Material provided:
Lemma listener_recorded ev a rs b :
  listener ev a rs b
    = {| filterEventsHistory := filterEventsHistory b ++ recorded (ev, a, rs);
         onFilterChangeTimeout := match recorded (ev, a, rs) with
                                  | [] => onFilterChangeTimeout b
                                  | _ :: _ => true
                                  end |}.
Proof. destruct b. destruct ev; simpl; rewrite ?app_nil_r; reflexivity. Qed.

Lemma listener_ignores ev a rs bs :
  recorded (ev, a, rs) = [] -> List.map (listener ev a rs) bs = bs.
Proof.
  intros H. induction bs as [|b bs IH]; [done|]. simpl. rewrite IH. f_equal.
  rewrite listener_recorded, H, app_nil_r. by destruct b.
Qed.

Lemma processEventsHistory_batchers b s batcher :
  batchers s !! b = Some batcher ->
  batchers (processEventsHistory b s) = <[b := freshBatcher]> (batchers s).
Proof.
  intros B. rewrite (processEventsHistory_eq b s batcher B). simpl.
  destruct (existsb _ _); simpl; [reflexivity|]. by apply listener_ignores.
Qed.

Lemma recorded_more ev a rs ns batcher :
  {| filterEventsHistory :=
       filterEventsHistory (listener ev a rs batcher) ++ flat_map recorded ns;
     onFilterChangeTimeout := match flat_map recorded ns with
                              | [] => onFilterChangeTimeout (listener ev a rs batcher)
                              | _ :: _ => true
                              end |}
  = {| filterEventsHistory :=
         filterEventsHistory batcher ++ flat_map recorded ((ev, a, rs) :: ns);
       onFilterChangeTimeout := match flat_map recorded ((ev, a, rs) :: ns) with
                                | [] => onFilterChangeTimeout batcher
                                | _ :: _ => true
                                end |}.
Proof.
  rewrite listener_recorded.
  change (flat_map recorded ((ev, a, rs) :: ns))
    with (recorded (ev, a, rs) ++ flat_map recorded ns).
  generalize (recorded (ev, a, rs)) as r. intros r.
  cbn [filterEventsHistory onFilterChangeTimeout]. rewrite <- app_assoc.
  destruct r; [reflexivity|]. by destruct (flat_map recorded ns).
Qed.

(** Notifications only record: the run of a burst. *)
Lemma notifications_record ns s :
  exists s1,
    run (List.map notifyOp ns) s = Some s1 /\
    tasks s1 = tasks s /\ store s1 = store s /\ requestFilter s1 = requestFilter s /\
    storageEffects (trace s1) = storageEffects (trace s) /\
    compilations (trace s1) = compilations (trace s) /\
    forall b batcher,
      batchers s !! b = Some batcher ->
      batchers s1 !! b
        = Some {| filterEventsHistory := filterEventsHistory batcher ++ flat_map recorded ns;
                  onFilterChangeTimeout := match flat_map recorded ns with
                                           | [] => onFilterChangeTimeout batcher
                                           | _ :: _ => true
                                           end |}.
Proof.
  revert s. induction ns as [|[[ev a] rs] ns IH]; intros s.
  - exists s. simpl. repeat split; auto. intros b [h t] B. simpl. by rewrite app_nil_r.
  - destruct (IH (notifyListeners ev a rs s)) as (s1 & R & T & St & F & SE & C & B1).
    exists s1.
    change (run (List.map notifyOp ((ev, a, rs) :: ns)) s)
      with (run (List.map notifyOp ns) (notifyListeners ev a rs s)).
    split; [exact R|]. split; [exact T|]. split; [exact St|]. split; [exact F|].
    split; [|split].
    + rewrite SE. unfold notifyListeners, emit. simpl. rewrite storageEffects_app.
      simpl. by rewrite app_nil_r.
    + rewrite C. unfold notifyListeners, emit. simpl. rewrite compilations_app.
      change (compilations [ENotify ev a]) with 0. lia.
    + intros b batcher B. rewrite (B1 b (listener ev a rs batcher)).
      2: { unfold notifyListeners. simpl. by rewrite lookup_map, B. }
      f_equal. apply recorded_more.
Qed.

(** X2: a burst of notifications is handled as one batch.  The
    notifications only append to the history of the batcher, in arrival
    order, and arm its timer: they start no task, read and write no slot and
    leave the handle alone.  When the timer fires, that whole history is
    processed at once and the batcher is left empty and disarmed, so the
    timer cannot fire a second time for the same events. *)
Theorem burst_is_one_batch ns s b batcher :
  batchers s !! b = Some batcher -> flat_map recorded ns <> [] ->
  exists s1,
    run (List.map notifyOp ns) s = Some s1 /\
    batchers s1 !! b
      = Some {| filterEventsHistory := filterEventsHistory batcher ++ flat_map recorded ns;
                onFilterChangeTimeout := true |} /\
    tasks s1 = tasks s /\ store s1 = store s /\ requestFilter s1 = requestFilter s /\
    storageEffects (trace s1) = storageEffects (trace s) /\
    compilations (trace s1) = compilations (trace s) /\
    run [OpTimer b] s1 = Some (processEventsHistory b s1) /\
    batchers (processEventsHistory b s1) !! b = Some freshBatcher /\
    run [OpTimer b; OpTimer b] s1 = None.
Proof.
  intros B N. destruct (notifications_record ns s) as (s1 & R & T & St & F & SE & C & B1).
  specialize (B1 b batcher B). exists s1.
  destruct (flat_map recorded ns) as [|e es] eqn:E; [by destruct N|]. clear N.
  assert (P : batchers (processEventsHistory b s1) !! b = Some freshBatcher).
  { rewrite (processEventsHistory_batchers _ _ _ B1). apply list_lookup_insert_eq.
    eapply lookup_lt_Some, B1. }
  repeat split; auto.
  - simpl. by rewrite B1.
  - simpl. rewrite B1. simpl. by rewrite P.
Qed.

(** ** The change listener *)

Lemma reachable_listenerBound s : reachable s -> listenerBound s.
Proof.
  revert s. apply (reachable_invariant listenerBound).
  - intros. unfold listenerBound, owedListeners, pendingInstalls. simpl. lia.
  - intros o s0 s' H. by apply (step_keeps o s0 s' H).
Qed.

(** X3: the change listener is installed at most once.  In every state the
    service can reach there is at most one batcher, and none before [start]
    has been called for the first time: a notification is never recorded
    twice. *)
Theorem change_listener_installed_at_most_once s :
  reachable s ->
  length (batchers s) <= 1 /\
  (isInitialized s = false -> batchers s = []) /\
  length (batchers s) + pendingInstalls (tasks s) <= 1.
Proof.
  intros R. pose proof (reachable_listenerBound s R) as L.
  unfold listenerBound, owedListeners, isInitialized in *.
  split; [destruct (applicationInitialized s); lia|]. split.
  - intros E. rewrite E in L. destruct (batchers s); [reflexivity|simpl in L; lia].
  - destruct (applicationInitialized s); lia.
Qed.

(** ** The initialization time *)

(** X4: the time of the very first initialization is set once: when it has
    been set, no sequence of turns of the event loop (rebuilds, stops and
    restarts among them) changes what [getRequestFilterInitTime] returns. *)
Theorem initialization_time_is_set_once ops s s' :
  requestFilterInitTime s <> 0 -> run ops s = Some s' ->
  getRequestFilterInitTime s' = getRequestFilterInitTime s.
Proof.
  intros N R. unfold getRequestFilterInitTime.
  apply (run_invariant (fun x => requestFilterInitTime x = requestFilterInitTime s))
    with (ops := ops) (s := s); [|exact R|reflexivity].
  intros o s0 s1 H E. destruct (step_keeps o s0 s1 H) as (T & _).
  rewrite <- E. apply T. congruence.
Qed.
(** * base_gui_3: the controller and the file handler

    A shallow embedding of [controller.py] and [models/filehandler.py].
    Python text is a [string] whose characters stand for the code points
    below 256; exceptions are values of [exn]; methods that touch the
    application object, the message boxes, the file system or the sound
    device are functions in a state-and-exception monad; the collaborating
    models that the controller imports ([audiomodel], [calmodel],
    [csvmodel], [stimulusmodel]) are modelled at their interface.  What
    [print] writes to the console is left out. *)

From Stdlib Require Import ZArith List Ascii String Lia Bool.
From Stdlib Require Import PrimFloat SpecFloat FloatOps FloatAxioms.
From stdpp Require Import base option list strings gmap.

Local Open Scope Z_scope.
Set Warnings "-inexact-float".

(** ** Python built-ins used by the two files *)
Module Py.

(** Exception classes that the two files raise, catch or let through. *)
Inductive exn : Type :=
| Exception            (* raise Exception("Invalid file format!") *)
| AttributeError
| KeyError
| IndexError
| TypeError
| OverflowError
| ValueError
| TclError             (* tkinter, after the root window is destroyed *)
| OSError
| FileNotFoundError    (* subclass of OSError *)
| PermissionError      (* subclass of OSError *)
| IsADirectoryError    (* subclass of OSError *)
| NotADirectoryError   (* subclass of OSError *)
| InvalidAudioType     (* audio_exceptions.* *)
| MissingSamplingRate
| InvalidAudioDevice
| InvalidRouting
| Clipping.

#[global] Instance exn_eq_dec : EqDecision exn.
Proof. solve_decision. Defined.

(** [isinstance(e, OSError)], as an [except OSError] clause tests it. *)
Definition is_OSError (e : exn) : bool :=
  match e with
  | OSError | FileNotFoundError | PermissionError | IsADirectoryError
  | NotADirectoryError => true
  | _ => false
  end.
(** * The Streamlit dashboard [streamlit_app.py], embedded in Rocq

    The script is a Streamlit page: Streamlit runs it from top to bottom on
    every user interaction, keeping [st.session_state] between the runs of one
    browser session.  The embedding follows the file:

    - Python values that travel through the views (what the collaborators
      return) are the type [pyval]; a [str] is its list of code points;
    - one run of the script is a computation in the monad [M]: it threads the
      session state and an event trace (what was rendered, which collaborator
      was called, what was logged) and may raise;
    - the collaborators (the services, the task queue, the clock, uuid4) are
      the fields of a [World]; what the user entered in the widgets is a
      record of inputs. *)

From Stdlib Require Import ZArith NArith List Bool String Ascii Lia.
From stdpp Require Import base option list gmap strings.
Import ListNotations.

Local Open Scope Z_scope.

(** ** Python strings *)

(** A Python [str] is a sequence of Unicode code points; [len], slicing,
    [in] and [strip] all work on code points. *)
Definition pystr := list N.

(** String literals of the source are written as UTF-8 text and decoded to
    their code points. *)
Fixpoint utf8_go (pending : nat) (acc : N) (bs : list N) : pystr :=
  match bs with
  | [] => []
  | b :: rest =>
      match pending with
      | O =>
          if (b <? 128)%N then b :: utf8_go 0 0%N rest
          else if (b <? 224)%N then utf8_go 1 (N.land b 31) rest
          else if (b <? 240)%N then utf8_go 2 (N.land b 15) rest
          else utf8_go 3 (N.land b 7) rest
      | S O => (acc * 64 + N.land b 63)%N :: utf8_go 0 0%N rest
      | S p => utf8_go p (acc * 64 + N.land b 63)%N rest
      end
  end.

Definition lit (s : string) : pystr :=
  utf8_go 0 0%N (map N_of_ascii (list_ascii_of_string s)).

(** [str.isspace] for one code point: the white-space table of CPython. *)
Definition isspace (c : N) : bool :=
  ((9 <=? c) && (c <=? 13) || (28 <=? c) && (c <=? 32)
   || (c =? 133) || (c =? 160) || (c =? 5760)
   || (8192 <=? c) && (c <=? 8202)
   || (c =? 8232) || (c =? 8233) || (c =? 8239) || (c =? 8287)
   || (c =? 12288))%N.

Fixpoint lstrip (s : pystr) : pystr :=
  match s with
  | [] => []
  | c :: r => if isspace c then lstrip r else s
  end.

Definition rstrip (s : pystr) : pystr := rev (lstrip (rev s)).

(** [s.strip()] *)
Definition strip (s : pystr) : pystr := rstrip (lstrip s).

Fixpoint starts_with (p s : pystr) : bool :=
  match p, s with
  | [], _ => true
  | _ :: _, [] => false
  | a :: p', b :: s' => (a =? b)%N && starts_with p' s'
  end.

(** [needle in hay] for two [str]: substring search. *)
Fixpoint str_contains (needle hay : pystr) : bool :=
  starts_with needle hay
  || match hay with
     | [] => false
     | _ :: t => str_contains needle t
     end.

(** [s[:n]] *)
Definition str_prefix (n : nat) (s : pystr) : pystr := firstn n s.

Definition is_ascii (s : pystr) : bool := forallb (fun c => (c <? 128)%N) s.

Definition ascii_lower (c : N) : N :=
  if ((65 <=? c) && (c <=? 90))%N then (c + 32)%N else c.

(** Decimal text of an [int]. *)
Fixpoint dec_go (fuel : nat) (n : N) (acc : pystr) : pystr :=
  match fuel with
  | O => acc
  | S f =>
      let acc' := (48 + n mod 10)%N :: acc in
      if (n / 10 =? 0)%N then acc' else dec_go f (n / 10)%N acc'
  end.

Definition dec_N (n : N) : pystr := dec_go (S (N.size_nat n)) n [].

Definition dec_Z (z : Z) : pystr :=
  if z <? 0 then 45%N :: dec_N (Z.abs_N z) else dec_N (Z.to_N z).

Task to carry out:
Your answer should consist of all lines above that include the string "freshBatcher".

Reply to the task:
  batchers (processEventsHistory b s) = <[b := freshBatcher]> (batchers s).
    batchers (processEventsHistory b s1) !! b = Some freshBatcher /\
  assert (P : batchers (processEventsHistory b s1) !! b = Some freshBatcher).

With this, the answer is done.